== REQUIREMENT ==
A verbatim reproduction of the lines below, from the line containing "apply sf_ge0_not_neg, nearest_hundredth_ge0." through the line containing "[sf_round2]. apply nearest_hundredth_ge0.", both ends included, is the whole required output.

[Stored entries]
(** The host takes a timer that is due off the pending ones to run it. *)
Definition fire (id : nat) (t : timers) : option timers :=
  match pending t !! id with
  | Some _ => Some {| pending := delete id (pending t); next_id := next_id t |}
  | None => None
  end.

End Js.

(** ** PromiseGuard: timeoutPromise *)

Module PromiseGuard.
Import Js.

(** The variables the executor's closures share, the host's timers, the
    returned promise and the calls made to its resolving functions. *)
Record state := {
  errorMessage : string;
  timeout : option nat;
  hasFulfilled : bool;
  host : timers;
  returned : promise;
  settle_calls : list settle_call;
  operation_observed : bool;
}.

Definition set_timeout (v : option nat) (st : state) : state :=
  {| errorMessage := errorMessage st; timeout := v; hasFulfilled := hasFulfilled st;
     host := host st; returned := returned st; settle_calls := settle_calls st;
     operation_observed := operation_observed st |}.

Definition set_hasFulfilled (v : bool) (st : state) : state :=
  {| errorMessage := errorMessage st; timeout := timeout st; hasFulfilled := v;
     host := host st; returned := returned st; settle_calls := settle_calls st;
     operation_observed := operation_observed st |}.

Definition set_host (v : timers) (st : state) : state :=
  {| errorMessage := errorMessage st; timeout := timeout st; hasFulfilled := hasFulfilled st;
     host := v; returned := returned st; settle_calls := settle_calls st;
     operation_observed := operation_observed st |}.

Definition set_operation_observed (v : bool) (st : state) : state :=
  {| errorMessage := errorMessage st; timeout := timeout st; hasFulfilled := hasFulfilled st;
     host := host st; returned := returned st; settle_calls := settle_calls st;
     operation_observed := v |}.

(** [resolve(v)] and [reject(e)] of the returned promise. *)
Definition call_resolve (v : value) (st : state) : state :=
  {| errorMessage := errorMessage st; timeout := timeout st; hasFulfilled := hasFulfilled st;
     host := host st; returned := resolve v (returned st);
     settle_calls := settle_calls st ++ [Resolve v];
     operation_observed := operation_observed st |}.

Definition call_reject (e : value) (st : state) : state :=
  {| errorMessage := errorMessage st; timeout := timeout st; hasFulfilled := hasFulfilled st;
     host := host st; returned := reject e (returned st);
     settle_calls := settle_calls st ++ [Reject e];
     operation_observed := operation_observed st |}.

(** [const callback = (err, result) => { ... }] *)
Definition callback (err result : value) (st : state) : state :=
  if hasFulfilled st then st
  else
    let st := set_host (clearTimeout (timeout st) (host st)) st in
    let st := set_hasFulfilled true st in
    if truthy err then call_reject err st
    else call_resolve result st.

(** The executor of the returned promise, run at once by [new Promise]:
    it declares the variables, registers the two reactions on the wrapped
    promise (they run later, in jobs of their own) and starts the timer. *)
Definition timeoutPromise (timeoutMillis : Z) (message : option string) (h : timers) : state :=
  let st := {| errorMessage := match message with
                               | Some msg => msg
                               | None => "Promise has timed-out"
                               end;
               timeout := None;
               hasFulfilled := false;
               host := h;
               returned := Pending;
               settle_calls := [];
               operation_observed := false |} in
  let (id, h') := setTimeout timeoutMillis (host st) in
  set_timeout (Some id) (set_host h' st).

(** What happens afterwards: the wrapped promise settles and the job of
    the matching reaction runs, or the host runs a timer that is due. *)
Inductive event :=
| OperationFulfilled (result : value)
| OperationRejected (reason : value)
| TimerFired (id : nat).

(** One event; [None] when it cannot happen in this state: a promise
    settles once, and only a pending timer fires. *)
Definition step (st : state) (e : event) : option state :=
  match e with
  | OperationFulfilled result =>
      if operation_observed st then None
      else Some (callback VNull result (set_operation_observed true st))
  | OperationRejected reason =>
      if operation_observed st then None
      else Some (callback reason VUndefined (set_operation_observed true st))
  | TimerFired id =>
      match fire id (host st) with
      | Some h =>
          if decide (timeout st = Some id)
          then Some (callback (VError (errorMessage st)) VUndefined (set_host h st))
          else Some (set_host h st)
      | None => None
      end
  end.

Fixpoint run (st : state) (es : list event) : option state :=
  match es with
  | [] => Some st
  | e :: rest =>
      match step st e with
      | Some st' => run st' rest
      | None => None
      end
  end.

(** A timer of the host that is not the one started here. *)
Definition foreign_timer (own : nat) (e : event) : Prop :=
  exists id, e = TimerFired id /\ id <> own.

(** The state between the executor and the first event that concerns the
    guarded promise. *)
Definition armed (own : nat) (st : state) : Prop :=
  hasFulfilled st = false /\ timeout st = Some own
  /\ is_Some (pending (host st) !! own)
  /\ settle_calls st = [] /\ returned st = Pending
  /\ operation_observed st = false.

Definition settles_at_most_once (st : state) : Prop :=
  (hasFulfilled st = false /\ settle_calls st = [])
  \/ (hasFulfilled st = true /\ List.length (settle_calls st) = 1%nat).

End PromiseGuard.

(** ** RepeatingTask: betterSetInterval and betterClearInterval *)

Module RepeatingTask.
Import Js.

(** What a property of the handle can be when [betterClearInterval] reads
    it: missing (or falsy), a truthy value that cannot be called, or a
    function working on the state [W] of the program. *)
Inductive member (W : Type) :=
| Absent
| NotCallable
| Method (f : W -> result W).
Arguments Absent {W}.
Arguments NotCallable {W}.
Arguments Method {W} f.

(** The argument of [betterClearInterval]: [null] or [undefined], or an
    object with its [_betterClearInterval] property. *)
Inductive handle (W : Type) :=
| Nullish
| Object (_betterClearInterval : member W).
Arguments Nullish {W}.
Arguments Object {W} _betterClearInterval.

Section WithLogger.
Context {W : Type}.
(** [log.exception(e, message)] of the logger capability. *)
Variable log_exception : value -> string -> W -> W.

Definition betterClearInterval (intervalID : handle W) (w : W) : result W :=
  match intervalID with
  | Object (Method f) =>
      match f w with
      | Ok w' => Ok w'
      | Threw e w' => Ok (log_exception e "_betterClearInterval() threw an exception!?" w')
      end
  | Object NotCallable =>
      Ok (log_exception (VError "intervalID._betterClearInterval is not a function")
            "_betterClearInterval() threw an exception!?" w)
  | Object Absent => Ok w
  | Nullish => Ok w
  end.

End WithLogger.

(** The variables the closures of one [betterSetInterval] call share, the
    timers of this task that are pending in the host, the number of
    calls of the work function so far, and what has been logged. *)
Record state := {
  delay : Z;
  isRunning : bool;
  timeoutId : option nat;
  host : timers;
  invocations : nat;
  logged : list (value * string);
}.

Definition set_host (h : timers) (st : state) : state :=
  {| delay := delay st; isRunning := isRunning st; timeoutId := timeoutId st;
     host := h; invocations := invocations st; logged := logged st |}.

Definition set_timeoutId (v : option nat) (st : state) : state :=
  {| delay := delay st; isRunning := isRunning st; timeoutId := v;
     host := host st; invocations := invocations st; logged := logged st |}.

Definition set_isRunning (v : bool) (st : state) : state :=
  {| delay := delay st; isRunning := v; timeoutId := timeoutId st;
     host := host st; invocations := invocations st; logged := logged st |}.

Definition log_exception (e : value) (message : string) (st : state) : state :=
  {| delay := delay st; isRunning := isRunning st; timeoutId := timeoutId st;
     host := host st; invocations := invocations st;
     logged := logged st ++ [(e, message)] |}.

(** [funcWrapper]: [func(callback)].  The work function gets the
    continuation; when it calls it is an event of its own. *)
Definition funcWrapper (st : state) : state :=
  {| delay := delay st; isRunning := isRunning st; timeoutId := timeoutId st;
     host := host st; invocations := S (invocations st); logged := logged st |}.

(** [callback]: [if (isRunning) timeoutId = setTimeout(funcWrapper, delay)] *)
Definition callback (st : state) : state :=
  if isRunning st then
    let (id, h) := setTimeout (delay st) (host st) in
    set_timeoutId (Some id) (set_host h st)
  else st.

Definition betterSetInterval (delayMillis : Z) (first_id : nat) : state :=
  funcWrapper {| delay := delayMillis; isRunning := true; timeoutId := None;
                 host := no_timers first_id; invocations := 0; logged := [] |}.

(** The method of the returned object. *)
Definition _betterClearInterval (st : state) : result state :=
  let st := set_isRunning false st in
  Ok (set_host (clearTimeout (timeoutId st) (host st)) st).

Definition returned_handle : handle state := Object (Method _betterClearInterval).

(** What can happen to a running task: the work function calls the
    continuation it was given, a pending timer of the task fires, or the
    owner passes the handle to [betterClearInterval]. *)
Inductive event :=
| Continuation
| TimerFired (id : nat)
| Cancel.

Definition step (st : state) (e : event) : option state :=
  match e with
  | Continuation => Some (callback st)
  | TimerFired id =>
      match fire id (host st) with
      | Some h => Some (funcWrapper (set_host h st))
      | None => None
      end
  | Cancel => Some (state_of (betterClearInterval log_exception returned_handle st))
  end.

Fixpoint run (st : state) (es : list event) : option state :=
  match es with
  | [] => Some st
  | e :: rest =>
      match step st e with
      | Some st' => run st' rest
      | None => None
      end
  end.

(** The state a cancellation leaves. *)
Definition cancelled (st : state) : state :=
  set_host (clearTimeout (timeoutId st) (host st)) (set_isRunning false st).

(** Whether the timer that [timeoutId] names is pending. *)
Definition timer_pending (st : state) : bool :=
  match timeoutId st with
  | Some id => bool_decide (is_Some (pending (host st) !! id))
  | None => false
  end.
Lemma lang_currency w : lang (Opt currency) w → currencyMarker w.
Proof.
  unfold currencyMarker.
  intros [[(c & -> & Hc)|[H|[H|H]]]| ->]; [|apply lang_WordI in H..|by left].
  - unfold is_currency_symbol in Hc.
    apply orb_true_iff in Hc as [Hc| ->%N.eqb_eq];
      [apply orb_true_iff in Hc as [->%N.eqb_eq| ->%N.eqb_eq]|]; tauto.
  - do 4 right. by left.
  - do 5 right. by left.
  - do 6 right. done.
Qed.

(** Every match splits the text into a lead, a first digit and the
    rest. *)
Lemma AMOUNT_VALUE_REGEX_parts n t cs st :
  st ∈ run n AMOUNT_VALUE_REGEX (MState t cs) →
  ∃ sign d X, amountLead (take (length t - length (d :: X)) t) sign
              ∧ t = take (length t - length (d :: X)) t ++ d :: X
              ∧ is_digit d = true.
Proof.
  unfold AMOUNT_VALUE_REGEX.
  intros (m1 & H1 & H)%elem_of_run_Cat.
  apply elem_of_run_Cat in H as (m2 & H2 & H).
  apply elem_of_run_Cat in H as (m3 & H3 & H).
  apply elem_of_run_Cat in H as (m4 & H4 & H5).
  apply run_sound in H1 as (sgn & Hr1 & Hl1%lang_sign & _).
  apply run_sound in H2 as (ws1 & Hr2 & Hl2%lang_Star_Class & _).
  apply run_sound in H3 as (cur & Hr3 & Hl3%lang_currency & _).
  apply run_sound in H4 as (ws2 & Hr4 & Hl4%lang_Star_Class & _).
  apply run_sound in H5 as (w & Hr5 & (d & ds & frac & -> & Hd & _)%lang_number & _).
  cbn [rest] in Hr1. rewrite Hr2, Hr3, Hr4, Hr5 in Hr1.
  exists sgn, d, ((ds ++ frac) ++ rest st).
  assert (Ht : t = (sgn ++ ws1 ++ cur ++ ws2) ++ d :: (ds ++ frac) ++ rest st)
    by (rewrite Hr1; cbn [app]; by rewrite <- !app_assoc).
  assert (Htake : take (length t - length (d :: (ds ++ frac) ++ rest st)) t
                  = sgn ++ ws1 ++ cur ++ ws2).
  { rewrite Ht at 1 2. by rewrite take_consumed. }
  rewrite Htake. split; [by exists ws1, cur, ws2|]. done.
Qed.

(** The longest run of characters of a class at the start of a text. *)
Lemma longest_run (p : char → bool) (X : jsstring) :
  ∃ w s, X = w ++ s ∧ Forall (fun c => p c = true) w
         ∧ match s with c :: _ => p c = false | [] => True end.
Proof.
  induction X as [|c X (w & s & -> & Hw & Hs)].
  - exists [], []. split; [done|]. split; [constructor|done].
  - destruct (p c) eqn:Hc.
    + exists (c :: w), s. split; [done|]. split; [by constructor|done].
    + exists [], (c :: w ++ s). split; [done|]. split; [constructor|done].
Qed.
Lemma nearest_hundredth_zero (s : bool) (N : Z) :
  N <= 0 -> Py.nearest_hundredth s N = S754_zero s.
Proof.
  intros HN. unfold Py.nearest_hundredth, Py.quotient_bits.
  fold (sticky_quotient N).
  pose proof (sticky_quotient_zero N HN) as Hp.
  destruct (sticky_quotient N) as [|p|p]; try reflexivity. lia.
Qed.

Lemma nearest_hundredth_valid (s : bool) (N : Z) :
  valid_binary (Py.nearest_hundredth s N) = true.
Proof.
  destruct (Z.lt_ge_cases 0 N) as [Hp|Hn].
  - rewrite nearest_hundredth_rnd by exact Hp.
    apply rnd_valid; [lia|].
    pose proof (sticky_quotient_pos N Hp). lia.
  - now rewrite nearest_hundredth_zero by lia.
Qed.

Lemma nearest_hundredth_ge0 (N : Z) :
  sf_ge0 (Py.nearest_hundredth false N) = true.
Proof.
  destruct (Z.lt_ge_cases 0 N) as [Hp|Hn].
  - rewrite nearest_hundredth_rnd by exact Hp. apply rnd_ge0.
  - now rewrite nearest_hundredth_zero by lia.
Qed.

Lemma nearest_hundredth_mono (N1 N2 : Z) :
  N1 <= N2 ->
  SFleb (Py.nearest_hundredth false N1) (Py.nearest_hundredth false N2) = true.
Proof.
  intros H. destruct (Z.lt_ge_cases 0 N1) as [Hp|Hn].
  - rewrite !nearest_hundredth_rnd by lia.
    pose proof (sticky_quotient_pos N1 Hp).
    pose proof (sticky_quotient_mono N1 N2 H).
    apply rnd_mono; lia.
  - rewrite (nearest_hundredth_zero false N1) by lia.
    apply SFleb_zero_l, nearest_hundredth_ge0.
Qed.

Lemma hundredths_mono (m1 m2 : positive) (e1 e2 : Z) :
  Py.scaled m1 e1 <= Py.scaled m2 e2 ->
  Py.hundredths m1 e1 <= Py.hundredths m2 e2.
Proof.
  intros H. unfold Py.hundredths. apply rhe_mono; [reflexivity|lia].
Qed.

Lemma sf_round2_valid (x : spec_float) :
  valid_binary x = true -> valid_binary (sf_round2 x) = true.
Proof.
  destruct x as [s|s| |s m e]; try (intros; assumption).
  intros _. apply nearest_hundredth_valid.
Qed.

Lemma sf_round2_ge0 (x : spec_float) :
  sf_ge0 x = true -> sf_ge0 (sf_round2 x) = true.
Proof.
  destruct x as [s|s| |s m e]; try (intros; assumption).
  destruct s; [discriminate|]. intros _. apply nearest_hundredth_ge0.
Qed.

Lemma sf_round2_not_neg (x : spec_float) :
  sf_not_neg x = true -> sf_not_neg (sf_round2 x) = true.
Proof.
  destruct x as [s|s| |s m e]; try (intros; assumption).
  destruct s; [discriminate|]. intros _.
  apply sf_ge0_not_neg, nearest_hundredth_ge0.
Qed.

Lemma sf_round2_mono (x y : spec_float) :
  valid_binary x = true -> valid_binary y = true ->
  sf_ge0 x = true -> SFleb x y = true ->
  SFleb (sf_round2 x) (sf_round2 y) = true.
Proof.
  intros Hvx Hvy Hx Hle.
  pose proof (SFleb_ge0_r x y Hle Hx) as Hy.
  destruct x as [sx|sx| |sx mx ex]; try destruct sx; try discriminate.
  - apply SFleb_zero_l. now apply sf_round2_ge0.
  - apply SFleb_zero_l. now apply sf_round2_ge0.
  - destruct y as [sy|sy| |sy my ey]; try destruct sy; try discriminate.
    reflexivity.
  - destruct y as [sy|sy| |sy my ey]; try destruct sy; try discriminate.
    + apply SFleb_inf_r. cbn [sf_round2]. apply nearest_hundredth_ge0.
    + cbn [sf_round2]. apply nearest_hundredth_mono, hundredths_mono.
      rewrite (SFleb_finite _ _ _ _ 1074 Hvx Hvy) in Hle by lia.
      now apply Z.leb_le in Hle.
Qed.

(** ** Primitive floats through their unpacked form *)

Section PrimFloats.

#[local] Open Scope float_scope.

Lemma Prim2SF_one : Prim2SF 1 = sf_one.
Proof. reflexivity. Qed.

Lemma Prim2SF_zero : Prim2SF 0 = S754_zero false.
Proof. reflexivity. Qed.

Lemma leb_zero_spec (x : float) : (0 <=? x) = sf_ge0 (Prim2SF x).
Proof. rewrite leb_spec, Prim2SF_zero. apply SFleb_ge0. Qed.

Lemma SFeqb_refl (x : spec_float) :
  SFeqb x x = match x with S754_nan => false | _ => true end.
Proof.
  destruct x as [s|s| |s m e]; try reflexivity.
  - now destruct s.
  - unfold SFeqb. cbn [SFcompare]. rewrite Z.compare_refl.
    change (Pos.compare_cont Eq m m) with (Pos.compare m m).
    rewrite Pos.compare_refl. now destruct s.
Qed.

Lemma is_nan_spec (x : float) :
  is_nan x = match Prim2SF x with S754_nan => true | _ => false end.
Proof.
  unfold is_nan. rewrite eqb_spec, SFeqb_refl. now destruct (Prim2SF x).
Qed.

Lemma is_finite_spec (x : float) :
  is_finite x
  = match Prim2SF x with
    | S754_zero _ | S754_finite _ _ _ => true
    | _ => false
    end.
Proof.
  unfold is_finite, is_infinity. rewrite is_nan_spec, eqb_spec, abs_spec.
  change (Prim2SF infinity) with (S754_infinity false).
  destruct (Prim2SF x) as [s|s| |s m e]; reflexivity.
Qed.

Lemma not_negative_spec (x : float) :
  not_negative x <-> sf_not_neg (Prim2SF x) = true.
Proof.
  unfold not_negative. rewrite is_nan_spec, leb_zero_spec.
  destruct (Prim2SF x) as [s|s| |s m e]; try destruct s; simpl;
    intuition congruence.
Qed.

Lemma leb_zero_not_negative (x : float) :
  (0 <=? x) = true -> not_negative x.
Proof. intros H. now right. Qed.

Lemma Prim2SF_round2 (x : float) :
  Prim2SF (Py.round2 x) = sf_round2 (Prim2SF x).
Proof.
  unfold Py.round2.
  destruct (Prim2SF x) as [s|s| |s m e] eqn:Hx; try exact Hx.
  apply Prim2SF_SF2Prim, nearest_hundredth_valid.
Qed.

== TASK RESULT ==
  apply sf_ge0_not_neg, nearest_hundredth_ge0.
Qed.

Lemma sf_round2_mono (x y : spec_float) :
  valid_binary x = true -> valid_binary y = true ->
  sf_ge0 x = true -> SFleb x y = true ->
  SFleb (sf_round2 x) (sf_round2 y) = true.
Proof.
  intros Hvx Hvy Hx Hle.
  pose proof (SFleb_ge0_r x y Hle Hx) as Hy.
  destruct x as [sx|sx| |sx mx ex]; try destruct sx; try discriminate.
  - apply SFleb_zero_l. now apply sf_round2_ge0.
  - apply SFleb_zero_l. now apply sf_round2_ge0.
  - destruct y as [sy|sy| |sy my ey]; try destruct sy; try discriminate.
    reflexivity.
  - destruct y as [sy|sy| |sy my ey]; try destruct sy; try discriminate.
    + apply SFleb_inf_r. cbn [sf_round2]. apply nearest_hundredth_ge0.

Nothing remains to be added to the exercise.